The award recipients will be honored Wednesday, Nov. 29, at a Spotlight Series event from 12:30 to 1:30 p.m. in Callaghan Auditorium (N110) in the College of Public Health Building. The recipients will give brief remarks then participate in a panel discussion and Q&A with the audience.
The annual Iowa Public Health Heroes Awards recognize exceptional efforts by individuals from diverse career paths who have worked to improve health and wellness throughout Iowa. Award recipients are nominated by their peers in the Iowa public health practice community.
“These outstanding public health professionals are dedicated to improving the health and well-being of all Iowans,” says College of Public Health Interim Dean Keith Mueller. “Their work makes the state stronger in emergency preparedness efforts, family planning education and services, and poisoning prevention and control, including responding to the growing opioid crisis.”

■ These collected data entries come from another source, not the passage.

(** [str.upper] on the letters of Latin-1; the code points above are
    left as they are. *)
Definition upper_latin1 (c : N) : str :=
  if (c =? 223)%N then `"SS"
  else if (c =? 181)%N then [924%N]
  else if (c =? 255)%N then [376%N]
  else if in_range 224 254 c && negb (c =? 247)%N then [(c - 32)%N]
  else [c].

(** The code points UTF-8 encodes: all but the surrogates. *)
Definition utf8_console (c : N) : bool :=
  negb (is_surrogate c) && (c <? 1114112)%N.

Definition str_of_Z (z : Z) : str :=
  match z with
  | Z0 => `"0"
  | Zpos p => str_of_N (Npos p)
  | Zneg p => `"-" ++ str_of_N (Npos p)
  end.

Fixpoint join (sep : str) (l : list str) : str :=
  match l with
  | [] => []
  | [x] => x
  | x :: l' => x ++ sep ++ join sep l'
  end.

(** [repr(v)]; a [str] is shown between single quotes, which is what
    Python prints for text without quotes, backslashes or control
    characters. *)
Fixpoint repr (v : value) : str :=
  match v with
  | VNone => `"None"
  | VBool true => `"True"
  | VBool false => `"False"
  | VInt z => str_of_Z z
  | VFloat r => r
  | VStr s => `"'" ++ s ++ `"'"
  | VList l => `"[" ++ join `", " (map repr l) ++ `"]"
  | VDict d =>
    `"{" ++ join `", "
              (map (fun kv => `"'" ++ fst kv ++ `"': " ++ repr (snd kv)) d)
    ++ `"}"
  end.

(** The message of [int] on a text it refuses quotes the text, cut after
    200 characters of its [repr]. *)
Definition invalid_literal (text : str) : str :=
  `"invalid literal for int() with base 10: "
  ++ firstn 200 (repr (VStr text)).

(** A [bytes] object needs 33 bytes besides its content; this machine
    gives up to 16 GiB to one object. *)
Definition bytes_object (size : Z) : option refusal :=
  if (9223372036854775807 - 33 <? size)%Z then Some TooLarge
  else if (17179869184 <? size)%Z then Some OutOfMemory
  else None.

(** JSON text, written with ['] where the text has the double quote. *)
Definition json_text (s : string) : str :=
  map (fun c => if (c =? 39)%N then 34%N else c) (lit s).

(** The request bodies of the examples and what [json.loads] makes of
    them; it raises on every other text, [not json] among them. *)
Definition bodies : list (str * value) :=
  [ (json_text "{}", VDict []);
    (json_text "{'level': 5}", VDict [(`"level", VInt 5)]);
    (json_text "5", VInt 5);
    (json_text "[1, 2]", VList [VInt 1; VInt 2]);
    (json_text "{'timestamp': 'yesterday around noon'}",
     VDict [(`"timestamp", VStr `"yesterday around noon")]);
    (json_text "{'level': 'info'}", VDict [(`"level", VStr `"info")]);
    (json_text "{'timestamp': 5}", VDict [(`"timestamp", VInt 5)]);
    (json_text "{'message': NaN}", VDict [(`"message", VFloat `"nan")]);
    (json_text "{'error': '\ud800'}", VDict [(`"error", VStr [55296%N])]);
    (json_text
       "{'level':'error','message':'disk full','tag':'io','error':'ENOSPC'}",
     VDict [(`"level", VStr `"error"); (`"message", VStr `"disk full");
            (`"tag", VStr `"io"); (`"error", VStr `"ENOSPC")]) ].

Fixpoint lookup (table : list (str * value)) (text : str) : option value :=
  match table with
  | [] => None
  | (k, v) :: table' => if str_eqb k text then Some v else lookup table' text
  end.

Definition rt : runtime :=
  {| now := {| year := 2025; month := 1; day := 15;
               hour := 9; minute := 30; second := 45;
               microsecond := 123456 |};
     json_loads := lookup bodies;
     py_int := int;
     upper_nonascii := upper_latin1;
     console_extra := utf8_console;
     py_str := repr;
     int_error := invalid_literal;
     maxsize := 9223372036854775807;
     allocate := bytes_object;
     version_string := `"BaseHTTP/0.6 Python/3.12.3";
     date_time_string := `"Wed, 15 Jan 2025 09:30:45 GMT";
     local_ip := `"192.168.1.20";
     server_port := 8080 |}.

Additional information about the 2017 Iowa Public Health Heroes Award recipients follows.
Linda Kalin began her career as an emergency room nurse and in 1989 became Iowa’s first Certified Specialist in Poison Information. She was instrumental in the development of the statewide poison control center established in 2000. Since that time, Kalin has effectively expanded the scope, reach, and impact of the Iowa Poison Control Center (IPCC), which provides emergency advice about poisons and leads the state in providing information about poisoning prevention and control. In recent years, the IPCC has become a leading state agency in identifying and responding to Iowa’s opioid and heroin overdose crisis. Kalin has held leadership and service positions in many national and local professional organizations and currently serves on the Board of Directors of the American Association of Poison Control Centers. She is a frequent lecturer and speaker on topics involving drugs of abuse and general poison management and is an adjunct faculty member and preceptor for the University of Iowa College of Pharmacy and Drake College of Pharmacy.

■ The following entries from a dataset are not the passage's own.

Lemma getitem_from_end {A : Type} (l : list A) (i : Z) (d : A) :
  - Py.len l <= i < 0 -> Py.getitem l i = Ok (nth (Z.to_nat (i + Py.len l)) l d).
Proof.
  intros Hi. unfold Py.getitem.
  destruct (i <? 0) eqn:Hneg; [|apply Z.ltb_ge in Hneg; lia].
  destruct (i + Py.len l <? 0) eqn:Hlo; [apply Z.ltb_lt in Hlo; lia|].
  destruct (Py.len l <=? i + Py.len l) eqn:Hhi; [apply Z.leb_le in Hhi; lia|].
  simpl.
  destruct (nth_error l (Z.to_nat (i + Py.len l))) eqn:Hn.
  - now rewrite (nth_error_nth _ _ d Hn).
  - apply nth_error_None in Hn. unfold Py.len in *. lia.
Qed.

Lemma getitem_out_of_range {A : Type} (l : list A) (i : Z) :
  Py.len l <= i -> Py.getitem l i = Raise IndexError.
Proof.
  intros Hi. unfold Py.getitem. pose proof (len_nonneg l).
  destruct (i <? 0) eqn:Hneg; [apply Z.ltb_lt in Hneg; lia|].
  rewrite Hneg. simpl.
  destruct (Py.len l <=? i) eqn:Hhi; [reflexivity|apply Z.leb_gt in Hhi; lia].
Qed.

(** A slice that starts at a valid index and asks for [n] elements. *)
Lemma slice_window {A : Type} (l : list A) (lo n : Z) :
  0 <= lo <= Py.len l -> 0 <= n ->
  Py.slice l lo (lo + n) = firstn (Z.to_nat n) (skipn (Z.to_nat lo) l).
Proof.
  intros Hlo Hn. unfold Py.slice, Py.clip.
  destruct (lo <? 0) eqn:E1; [apply Z.ltb_lt in E1; lia|].
  destruct (lo + n <? 0) eqn:E2; [apply Z.ltb_lt in E2; lia|].
  rewrite (Z.min_l lo) by lia.
  destruct (Z.le_ge_cases (lo + n) (Py.len l)) as [Hle|Hge].
  - rewrite Z.min_l by lia. f_equal. lia.
  - rewrite Z.min_r by lia.
    assert (Hlen : List.length (skipn (Z.to_nat lo) l) = Z.to_nat (Py.len l - lo)).
    { rewrite length_skipn. unfold Py.len. lia. }
    rewrite !firstn_all2; try reflexivity; rewrite Hlen; lia.
Qed.

(** ** The nearest-neighbour index *)

Lemma nearest_index_range q pts : forall i bd bi,
  0 <= bi < i ->
  0 <= snd (KDTree.nearest q pts i bd bi) < i + Py.len pts.
Proof.
  induction pts as [|p rest IH]; intros i bd bi Hb; simpl.
  - unfold Py.len. simpl. lia.
  - assert (Hlen : Py.len (p :: rest) = 1 + Py.len rest).
    { unfold Py.len. simpl List.length. lia. }
    rewrite Hlen.
    destruct (Rlt_dec (KDTree.sqdist q p) bd).
    + pose proof (IH (i + 1) (KDTree.sqdist q p) i ltac:(lia)). lia.
    + pose proof (IH (i + 1) bd bi ltac:(lia)). lia.
Qed.

Lemma query_index_range pts q :
  pts <> [] ->
  0 <= snd (KDTree.query (KDTree.mk pts) q) < Py.len pts.
Proof.
  intros Hne. unfold KDTree.query. simpl.
  destruct pts as [|p rest]; [congruence|].
  pose proof (nearest_index_range q rest 1 (KDTree.sqdist q p) 0 ltac:(lia)) as H.
  destruct (KDTree.nearest q rest 1 (KDTree.sqdist q p) 0) as [bd bi].
  cbn [snd] in *. unfold Py.len in *. simpl List.length. lia.
Qed.

(** ** More on running computations *)

Lemma lift_run {A : Type} (r : result A) s : lift r s = (s, r).
Proof. reflexivity. Qed.

Lemma getitem_prev {A : Type} (l : list A) (i : Z) (d : A) :
  0 <= i < Py.len l ->
  Py.getitem l (i - 1)
  = Ok (nth (Z.to_nat (if i =? 0 then Py.len l - 1 else i - 1)) l d).
Proof.
  intros Hi. destruct (i =? 0) eqn:E.
  - apply Z.eqb_eq in E. subst i.
    rewrite (getitem_from_end l (0 - 1) d) by lia. do 2 f_equal. lia.
  - apply Z.eqb_neq in E. apply getitem_in_range. lia.
Qed.

(** ** Localisation *)

Section Localisation.

Variable s : WaypointUpdater.
Variable msg : PoseStamped.t.
Variable pts : list (R * R).

Hypothesis pose_stored : pose s = Some msg.
Hypothesis coordinates_stored : waypoints_2d s = Some pts.
Hypothesis tree_built : waypoint_tree s = Some (KDTree.mk pts).
Hypothesis path_not_empty : pts <> [].

Let q : R * R :=
  (Point.x (Pose.position (PoseStamped.pose msg)),
   Point.y (Pose.position (PoseStamped.pose msg))).
Let closest : Z := snd (KDTree.query (KDTree.mk pts) q).
Let prev : Z := if closest =? 0 then Py.len pts - 1 else closest - 1.
Let point (i : Z) : R * R := nth (Z.to_nat i) pts (0, 0)%R.
Let dot : R := np_dot (np_sub (point closest) (point prev)) (np_sub q (point closest)).

Lemma get_closest_waypoint_idx_run :
  get_closest_waypoint_idx s
  = (s, Ok (if Rlt_dec 0 dot then (closest + 1) mod Py.len pts else closest)).
Proof.
  pose proof (query_index_range pts q path_not_empty) as Hrange. fold closest in Hrange.
  unfold get_closest_waypoint_idx.
  rewrite (bind_ok _ _ _ _ _ (attr_of_some pose AttributeError s msg pose_stored)).
  rewrite (bind_ok _ _ _ _ _ (attr_of_some pose AttributeError s msg pose_stored)).
  rewrite (bind_ok _ _ _ _ _ (attr_of_some _ AttributeError s _ tree_built)).
  rewrite (bind_ok _ _ _ _ _ (attr_of_some _ TypeError s _ coordinates_stored)).
  fold q. fold closest.
  rewrite (bind_ok _ _ s s (point closest))
    by (rewrite lift_run; f_equal; now apply getitem_in_range).
  rewrite (bind_ok _ _ _ _ _ (attr_of_some _ TypeError s _ coordinates_stored)).
  rewrite (bind_ok _ _ s s (point prev))
    by (rewrite lift_run; f_equal; now apply getitem_prev).
  fold dot. destruct (Rlt_dec 0 dot); [|reflexivity].
  rewrite (bind_ok _ _ _ _ _ (attr_of_some _ TypeError s _ coordinates_stored)).
  rewrite lift_run. unfold Py.mod_.
  destruct (Py.len pts =? 0) eqn:E; [apply Z.eqb_eq in E; lia|reflexivity].
Qed.

End Localisation.

(** C2. On a node whose coordinate list [pts] is not empty and whose tree
    indexes it, with a pose stored, [get_closest_waypoint_idx] returns the
    tree's nearest index [closest], or [(closest + 1) mod len(pts)]: the
    latter exactly when the dot product of [pts[closest] - pts[prev]] with
    [pose - pts[closest]] is strictly positive, where [prev] is
    [closest - 1], or [len(pts) - 1] when [closest] is 0.  On a list of a
    single point the result is index 0. *)
Theorem get_closest_waypoint_idx_resolves :
  forall (s : WaypointUpdater) (msg : PoseStamped.t) (pts : list (R * R)),
    pose s = Some msg ->
    waypoints_2d s = Some pts ->
    waypoint_tree s = Some (KDTree.mk pts) ->
    pts <> [] ->
    let q := (Point.x (Pose.position (PoseStamped.pose msg)),
              Point.y (Pose.position (PoseStamped.pose msg))) in
    let closest := snd (KDTree.query (KDTree.mk pts) q) in
    let prev := if closest =? 0 then Py.len pts - 1 else closest - 1 in
    let point := fun i : Z => nth (Z.to_nat i) pts (0, 0)%R in
    let dot := np_dot (np_sub (point closest) (point prev)) (np_sub q (point closest)) in
    0 <= closest < Py.len pts /\
    get_closest_waypoint_idx s
      = (s, Ok (if Rlt_dec 0 dot then (closest + 1) mod Py.len pts else closest)) /\
    (Py.len pts = 1 -> get_closest_waypoint_idx s = (s, Ok 0)).
Proof.
  intros s msg pts Hpose H2d Htree Hne q closest prev point dot.
  pose proof (query_index_range pts q Hne) as Hrange. fold closest in Hrange.
  pose proof (get_closest_waypoint_idx_run s msg pts Hpose H2d Htree Hne) as Hrun.
  cbv zeta in Hrun. fold q closest prev in Hrun. fold point in Hrun. fold dot in Hrun.
  split; [exact Hrange|]. split; [exact Hrun|].
  intros Hone. rewrite Hrun.
  assert (Hc : closest = 0) by lia.
  assert (Hp : prev = 0) by (unfold prev; rewrite Hc; simpl; lia).
  assert (Hdot : dot = 0%R).
  { unfold dot. rewrite Hp, Hc. unfold np_dot, np_sub. simpl. ring. }
  destruct (Rlt_dec 0 dot); [lra|]. now rewrite Hc.
Qed.

(** ** The published window *)

Lemma publish_waypoints_run (n : Z) s lane closest_idx :
  base_waypoints s = Some lane ->
  Tunable.publish_waypoints n closest_idx s
  = publish (Lane.mk (Lane.header lane)
               (Py.slice (Lane.waypoints lane) closest_idx (closest_idx + n))) s.
Proof.
  intros Hb. unfold Tunable.publish_waypoints.
  rewrite (bind_ok _ _ _ _ _ (attr_of_some _ AttributeError s _ Hb)).
  rewrite (bind_ok _ _ _ _ _ (attr_of_some _ AttributeError s _ Hb)).
  reflexivity.
Qed.

Lemma nth_error_window {A : Type} (l : list A) (lo n k : nat) :
  (k < List.length (firstn n (skipn lo l)))%nat ->
  nth_error (firstn n (skipn lo l)) k = nth_error l (lo + k) /\ (k < n)%nat.
Proof.
  intros Hk. rewrite length_firstn in Hk.
  split; [|lia].
  rewrite nth_error_firstn.
  destruct (Nat.ltb_spec k n) as [_|Hge]; [|lia].
  now rewrite nth_error_skipn.
Qed.

(** C3. For a stored path and an index [closest_idx] valid in it,
    [publish_waypoints] publishes the path's header with exactly the points
    at path positions [closest_idx], [closest_idx + 1], ... below
    [closest_idx + LOOKAHEAD_WPS] (200): the first 200 of the points that
    remain from [closest_idx] on, fewer when the path ends first, with no
    wraparound.  The window has at most 200 points, and its [k]-th point is
    the path's point [closest_idx + k]. *)
Theorem publish_waypoints_window :
  forall (s : WaypointUpdater) (lane : Lane.t) (closest_idx : Z),
    base_waypoints s = Some lane ->
    0 <= closest_idx < Py.len (Lane.waypoints lane) ->
    let path := Lane.waypoints lane in
    let window := firstn 200 (skipn (Z.to_nat closest_idx) path) in
    publish_waypoints closest_idx s = publish (Lane.mk (Lane.header lane) window) s /\
    Py.len window = Z.min LOOKAHEAD_WPS (Py.len path - closest_idx) /\
    Py.len window <= LOOKAHEAD_WPS /\
    (forall k : nat,
        (k < List.length window)%nat ->
        nth_error window k = nth_error path (Z.to_nat closest_idx + k) /\
        closest_idx <= closest_idx + Z.of_nat k < closest_idx + LOOKAHEAD_WPS /\
        closest_idx + Z.of_nat k < Py.len path).
Proof.
  intros s lane closest_idx Hb Hidx path window.
  assert (Hlen : Py.len window = Z.min LOOKAHEAD_WPS (Py.len path - closest_idx)).
  { unfold window, Py.len, LOOKAHEAD_WPS. rewrite length_firstn, length_skipn.
    unfold Py.len in Hidx. fold path in Hidx. lia. }
  split; [|split; [exact Hlen|split; [lia|]]].
  - unfold publish_waypoints. rewrite (publish_waypoints_run _ _ _ _ Hb).
    rewrite slice_window; [reflexivity|lia|unfold LOOKAHEAD_WPS; lia].
  - intros k Hk. destruct (nth_error_window _ _ _ _ Hk) as [Hnth Hlt].
    split; [exact Hnth|]. unfold LOOKAHEAD_WPS, Py.len in *. lia.
Qed.

Lemma publish_waypoints_window_witness :
  exists s lane closest_idx,
    base_waypoints s = Some lane /\
    0 <= closest_idx < Py.len (Lane.waypoints lane) /\
    Py.len (firstn 200 (skipn (Z.to_nat closest_idx) (Lane.waypoints lane))) <= LOOKAHEAD_WPS.
Proof.
  exists (exec (waypoints_cb (Lane.mk Header.default [Waypoint.default])) init),
    (Lane.mk Header.default [Waypoint.default]), 0.
  assert (Hb : base_waypoints (exec (waypoints_cb (Lane.mk Header.default [Waypoint.default])) init)
               = Some (Lane.mk Header.default [Waypoint.default])) by reflexivity.
  assert (Hi : 0 <= 0 < Py.len (Lane.waypoints (Lane.mk Header.default [Waypoint.default])))
    by (unfold Py.len; simpl; lia).
  split; [exact Hb|]. split; [exact Hi|].
  exact (proj1 (proj2 (proj2 (publish_waypoints_window _ _ 0 Hb Hi)))).
Defined.

(** ** What a tick leaves untouched *)

Lemma same_attributes_refl s : same_attributes s s.
Proof. repeat split. Qed.

Lemma same_attributes_trans s1 s2 s3 :
  same_attributes s1 s2 -> same_attributes s2 s3 -> same_attributes s1 s3.
Proof.
  unfold same_attributes. intros (?&?&?&?&?) (?&?&?&?&?).
  repeat split; congruence.
Qed.

Lemma read_only_ret {A : Type} (a : A) : read_only (ret a).
Proof. intros s. apply same_attributes_refl. Qed.

Lemma read_only_raise {A : Type} (e : exn) : read_only (@raise A e).
Proof. intros s. apply same_attributes_refl. Qed.

Lemma read_only_lift {A : Type} (r : result A) : read_only (lift r).
Proof. intros s. apply same_attributes_refl. Qed.

Lemma read_only_attr {A : Type} (f : WaypointUpdater -> A) : read_only (attr f).
Proof. intros s. apply same_attributes_refl. Qed.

Julie Stephens has worked for Linn County Public Health (LCPH) since 2003 and has been in her current position of public health emergency preparedness and disaster recovery specialist since 2009. She emphasizes collaboration and strives to bring different public health disciplines together around a common goal. She demonstrated leadership and expertise during the Linn County floods of 2008 and 2016, and during the H1N1 pandemic in 2009. She co-chairs the Epi Team at LCPH and serves as a leader and the fiscal agent for the 6A Preparedness Coalition. She provides leadership for the Linn County Medical Reserve Corps, Linn Area Partners Active in Disaster, Iowa’s Mortuary Operational Response Team, the state’s Highly Infectious Disease workgroup, and has served on several National Association of County and City Health Officials (NACCHO) workgroups. Stephens previously served on the NACCHO Preparedness Planning, Outcomes, and Measures workgroup and currently serves on the Incident Management workgroup.
Denise Wheeler has been the Iowa Department of Public Health (IDPH) Family Planning Coordinator and Title X Director since 2009. She has expertly guided family planning services for Iowa families during a period of major change in the health system. As part of her role, she has been a voice for women, families, and adolescents seeking reproductive care and education. She is active at the local, regional and national level ensuring quality care for all Iowans. Before coming to IDPH, Wheeler spent the first 25 years of her professional career serving the communities of Des Moines and Ames as a nurse midwife and educator. Her contributions to the field of family planning extend beyond Iowa and include participation in key Office of Population Affairs and Centers for Disease Control and Prevention groups. She continues to be a resource for federal agencies and national organizations concerned about the challenges at the local and state levels, as well as implications for safety net programs such as Title X.